REQUIRED WORK:
In the records below, count the lines that have "failed" and answer with the number alone.

GIVEN RECORDS:
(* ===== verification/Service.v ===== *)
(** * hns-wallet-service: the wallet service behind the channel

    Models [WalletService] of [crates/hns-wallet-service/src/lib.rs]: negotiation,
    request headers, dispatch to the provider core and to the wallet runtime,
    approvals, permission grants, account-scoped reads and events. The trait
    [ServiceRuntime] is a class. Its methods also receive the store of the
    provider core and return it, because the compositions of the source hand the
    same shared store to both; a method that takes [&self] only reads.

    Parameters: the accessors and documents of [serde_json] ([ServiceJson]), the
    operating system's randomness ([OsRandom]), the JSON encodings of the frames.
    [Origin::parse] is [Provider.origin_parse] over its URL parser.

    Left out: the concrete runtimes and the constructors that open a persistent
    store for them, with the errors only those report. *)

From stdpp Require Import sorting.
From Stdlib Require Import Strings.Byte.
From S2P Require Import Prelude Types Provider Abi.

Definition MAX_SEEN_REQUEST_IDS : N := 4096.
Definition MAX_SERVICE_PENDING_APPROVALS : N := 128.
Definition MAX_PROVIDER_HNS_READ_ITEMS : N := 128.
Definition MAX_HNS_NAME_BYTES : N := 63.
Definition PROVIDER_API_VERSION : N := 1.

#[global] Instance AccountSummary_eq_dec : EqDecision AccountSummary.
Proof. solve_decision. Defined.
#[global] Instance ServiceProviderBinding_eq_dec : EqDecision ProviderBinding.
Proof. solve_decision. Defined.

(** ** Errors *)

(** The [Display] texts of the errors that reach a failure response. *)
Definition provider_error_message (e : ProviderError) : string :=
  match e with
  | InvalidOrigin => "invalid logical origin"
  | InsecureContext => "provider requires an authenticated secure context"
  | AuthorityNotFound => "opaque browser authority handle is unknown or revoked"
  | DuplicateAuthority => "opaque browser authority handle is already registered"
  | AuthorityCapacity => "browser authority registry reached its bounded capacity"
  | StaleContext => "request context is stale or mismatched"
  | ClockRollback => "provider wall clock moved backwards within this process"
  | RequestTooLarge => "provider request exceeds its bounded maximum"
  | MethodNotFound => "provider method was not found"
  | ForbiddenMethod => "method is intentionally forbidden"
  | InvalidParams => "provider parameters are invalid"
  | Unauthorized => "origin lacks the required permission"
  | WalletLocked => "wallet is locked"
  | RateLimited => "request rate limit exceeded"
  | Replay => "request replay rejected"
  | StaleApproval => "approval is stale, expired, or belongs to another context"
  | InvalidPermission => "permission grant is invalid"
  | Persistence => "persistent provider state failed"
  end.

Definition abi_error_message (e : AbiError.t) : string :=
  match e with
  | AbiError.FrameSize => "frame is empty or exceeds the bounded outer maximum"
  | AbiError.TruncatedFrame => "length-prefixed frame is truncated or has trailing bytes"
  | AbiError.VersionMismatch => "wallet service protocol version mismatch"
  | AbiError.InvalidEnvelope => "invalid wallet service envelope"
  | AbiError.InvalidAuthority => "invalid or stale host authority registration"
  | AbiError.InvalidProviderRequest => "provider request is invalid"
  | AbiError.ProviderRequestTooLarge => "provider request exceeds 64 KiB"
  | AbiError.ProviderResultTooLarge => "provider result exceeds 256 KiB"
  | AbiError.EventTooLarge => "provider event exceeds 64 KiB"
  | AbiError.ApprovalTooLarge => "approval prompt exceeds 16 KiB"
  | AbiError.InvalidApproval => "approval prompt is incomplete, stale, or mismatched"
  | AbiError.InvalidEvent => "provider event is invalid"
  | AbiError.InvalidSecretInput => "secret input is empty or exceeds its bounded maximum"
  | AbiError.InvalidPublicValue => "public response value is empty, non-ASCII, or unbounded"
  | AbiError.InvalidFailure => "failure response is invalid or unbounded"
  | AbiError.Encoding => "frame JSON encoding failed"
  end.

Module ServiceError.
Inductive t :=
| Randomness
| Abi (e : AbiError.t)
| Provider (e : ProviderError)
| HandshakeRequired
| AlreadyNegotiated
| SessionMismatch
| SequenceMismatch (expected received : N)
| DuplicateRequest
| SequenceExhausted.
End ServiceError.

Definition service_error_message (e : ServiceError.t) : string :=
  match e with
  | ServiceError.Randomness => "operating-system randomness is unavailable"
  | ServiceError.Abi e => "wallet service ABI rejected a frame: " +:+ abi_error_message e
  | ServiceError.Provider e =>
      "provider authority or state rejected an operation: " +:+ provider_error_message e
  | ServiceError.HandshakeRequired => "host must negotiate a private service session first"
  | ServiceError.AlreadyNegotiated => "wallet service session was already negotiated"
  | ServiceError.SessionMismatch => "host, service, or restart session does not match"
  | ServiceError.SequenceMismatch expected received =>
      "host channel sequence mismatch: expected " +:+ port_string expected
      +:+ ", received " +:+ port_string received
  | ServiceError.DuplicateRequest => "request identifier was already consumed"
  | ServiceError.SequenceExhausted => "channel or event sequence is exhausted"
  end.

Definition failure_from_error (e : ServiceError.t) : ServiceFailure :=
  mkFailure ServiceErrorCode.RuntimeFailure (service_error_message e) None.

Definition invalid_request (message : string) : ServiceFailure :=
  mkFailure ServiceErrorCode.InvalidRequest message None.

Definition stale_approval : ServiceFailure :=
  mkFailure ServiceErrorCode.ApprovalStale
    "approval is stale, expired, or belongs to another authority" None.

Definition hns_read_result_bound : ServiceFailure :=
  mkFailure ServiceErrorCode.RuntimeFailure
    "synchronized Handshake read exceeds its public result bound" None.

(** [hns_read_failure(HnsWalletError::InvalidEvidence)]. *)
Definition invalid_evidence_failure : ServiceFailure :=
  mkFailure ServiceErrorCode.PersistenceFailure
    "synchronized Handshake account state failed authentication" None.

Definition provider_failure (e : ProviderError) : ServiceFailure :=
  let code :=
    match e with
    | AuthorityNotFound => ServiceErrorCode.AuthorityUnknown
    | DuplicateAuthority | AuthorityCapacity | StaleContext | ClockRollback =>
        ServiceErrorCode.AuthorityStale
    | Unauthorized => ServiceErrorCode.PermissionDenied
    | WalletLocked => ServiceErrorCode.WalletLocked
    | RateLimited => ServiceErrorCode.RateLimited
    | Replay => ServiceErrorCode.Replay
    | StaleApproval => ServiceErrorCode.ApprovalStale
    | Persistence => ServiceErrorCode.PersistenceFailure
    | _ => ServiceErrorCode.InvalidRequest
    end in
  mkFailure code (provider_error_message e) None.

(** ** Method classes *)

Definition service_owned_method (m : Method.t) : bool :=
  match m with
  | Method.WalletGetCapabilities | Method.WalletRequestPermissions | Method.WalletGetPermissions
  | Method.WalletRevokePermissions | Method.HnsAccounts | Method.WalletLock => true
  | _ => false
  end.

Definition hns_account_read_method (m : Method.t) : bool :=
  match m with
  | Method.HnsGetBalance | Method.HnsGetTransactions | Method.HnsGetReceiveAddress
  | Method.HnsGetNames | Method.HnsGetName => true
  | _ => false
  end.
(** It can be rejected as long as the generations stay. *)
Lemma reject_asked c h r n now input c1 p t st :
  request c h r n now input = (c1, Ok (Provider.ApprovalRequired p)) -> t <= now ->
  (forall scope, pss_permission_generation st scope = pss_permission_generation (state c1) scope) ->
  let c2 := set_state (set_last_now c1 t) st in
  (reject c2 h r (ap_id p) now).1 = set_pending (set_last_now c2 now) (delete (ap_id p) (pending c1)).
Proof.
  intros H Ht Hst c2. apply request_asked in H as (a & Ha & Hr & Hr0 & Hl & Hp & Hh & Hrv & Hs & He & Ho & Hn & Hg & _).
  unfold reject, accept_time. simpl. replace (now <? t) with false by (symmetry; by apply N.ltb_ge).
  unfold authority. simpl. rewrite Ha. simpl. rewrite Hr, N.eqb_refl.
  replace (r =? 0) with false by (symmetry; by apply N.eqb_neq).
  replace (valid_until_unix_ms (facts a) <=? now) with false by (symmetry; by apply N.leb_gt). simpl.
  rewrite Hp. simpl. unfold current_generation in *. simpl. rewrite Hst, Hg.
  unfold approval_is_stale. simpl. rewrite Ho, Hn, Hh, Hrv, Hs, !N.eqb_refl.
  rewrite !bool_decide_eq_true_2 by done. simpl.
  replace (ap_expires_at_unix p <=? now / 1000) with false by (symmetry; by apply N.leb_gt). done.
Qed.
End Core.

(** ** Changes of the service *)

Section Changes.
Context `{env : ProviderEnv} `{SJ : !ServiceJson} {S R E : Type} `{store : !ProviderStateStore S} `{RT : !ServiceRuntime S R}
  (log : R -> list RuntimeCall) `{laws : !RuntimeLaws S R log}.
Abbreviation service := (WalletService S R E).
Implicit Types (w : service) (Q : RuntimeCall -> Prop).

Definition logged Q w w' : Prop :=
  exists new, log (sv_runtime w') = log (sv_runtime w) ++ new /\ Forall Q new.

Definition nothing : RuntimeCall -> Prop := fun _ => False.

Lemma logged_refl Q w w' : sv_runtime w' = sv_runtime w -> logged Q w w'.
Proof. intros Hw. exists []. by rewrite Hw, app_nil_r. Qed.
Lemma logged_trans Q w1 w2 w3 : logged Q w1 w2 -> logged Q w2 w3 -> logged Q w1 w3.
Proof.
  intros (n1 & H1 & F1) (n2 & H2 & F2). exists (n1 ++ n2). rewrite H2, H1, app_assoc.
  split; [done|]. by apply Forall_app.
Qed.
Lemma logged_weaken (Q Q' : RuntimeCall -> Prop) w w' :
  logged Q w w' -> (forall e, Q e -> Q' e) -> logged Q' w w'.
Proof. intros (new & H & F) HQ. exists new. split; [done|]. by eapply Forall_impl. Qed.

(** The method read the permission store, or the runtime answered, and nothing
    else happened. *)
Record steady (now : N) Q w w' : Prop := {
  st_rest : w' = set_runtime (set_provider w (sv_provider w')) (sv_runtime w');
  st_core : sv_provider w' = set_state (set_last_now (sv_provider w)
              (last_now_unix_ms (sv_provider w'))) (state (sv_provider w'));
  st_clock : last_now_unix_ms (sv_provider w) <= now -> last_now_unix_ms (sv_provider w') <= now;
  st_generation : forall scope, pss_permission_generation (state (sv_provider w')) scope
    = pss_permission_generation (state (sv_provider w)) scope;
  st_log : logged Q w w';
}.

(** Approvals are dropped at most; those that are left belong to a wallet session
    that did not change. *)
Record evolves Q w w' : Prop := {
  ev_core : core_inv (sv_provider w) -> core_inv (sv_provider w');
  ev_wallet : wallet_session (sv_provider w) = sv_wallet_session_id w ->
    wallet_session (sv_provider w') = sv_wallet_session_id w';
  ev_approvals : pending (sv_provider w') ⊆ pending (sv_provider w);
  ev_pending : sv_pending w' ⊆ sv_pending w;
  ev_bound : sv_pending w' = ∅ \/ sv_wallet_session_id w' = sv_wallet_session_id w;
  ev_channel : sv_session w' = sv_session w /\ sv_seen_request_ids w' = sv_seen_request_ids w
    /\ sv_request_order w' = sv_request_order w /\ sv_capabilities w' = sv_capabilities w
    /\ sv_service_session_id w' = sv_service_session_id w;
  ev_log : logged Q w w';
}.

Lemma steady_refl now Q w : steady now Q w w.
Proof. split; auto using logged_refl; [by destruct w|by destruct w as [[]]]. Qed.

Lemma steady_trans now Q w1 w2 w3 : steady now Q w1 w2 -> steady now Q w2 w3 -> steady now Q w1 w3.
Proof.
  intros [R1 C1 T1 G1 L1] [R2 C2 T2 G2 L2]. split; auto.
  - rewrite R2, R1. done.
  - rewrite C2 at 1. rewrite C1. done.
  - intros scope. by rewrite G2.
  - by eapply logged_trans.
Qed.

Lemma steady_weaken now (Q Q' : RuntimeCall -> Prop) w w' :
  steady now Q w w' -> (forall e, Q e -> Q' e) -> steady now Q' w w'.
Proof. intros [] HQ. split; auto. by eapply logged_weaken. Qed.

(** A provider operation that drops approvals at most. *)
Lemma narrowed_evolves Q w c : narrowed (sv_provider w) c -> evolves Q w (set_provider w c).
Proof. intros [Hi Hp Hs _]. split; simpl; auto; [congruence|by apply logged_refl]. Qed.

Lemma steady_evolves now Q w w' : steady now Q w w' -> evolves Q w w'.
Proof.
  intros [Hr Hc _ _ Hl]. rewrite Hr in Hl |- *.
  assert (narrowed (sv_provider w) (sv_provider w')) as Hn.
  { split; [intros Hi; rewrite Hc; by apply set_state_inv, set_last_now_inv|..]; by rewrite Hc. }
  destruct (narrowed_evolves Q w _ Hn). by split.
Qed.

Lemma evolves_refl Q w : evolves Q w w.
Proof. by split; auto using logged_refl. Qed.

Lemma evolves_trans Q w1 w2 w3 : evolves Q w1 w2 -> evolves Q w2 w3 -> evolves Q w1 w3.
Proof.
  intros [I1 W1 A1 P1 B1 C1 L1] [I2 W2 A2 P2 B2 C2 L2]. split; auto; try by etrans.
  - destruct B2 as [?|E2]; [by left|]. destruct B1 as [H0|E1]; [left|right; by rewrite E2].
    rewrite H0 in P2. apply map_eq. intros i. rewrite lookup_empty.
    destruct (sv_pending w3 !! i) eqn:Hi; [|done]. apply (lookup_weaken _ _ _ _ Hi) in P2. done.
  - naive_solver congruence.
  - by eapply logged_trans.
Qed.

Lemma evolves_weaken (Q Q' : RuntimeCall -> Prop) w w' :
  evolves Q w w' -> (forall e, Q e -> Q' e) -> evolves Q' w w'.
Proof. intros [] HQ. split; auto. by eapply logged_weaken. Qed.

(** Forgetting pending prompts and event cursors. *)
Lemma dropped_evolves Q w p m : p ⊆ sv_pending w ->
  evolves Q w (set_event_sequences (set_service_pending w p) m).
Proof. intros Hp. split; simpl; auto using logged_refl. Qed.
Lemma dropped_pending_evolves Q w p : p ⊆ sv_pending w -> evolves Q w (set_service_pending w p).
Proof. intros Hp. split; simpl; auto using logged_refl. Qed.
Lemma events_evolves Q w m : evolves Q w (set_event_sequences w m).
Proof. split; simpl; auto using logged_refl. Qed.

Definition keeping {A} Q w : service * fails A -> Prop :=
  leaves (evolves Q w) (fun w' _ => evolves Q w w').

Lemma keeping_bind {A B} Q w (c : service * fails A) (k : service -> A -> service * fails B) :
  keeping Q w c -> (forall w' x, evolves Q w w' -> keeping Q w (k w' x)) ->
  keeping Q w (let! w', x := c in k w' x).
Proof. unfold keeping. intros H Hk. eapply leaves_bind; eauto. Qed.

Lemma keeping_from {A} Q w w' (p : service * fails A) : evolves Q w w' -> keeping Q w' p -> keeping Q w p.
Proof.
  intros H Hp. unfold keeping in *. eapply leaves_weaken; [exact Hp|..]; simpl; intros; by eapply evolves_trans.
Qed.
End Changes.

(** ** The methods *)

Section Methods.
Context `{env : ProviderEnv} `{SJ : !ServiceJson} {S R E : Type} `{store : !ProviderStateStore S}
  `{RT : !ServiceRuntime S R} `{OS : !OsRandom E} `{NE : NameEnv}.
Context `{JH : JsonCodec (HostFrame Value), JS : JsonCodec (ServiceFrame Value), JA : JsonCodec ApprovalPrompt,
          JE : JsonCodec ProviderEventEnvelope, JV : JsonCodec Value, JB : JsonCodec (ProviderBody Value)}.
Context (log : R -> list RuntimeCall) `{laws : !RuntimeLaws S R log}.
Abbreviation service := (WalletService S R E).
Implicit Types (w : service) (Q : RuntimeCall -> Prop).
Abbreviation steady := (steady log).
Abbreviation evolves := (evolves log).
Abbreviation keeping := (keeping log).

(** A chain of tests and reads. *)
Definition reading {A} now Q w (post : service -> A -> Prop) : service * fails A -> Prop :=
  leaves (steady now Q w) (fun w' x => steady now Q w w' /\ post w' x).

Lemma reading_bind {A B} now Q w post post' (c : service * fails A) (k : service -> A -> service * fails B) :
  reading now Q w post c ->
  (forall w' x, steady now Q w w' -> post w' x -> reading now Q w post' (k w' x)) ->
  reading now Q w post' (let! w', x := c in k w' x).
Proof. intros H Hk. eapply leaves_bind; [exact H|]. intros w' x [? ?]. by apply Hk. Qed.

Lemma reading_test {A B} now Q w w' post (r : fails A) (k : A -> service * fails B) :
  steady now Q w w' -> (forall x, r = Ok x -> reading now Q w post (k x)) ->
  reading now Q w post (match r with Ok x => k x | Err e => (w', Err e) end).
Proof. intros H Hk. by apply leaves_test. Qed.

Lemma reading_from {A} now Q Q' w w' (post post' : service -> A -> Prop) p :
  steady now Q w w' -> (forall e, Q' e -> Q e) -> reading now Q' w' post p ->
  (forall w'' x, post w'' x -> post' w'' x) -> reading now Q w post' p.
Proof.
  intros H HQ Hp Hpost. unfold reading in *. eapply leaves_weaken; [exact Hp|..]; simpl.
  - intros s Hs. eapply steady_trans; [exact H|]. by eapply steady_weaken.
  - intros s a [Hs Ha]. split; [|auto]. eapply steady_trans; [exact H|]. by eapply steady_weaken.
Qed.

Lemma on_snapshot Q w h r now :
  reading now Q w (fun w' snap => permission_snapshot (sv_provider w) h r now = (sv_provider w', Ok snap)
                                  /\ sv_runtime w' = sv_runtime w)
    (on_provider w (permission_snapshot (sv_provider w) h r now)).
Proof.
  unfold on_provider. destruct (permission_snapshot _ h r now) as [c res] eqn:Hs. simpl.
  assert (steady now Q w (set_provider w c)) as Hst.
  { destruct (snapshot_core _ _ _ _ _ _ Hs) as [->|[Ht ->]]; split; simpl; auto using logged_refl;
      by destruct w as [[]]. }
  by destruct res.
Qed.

SOLUTION TO THE PROBLEM:
3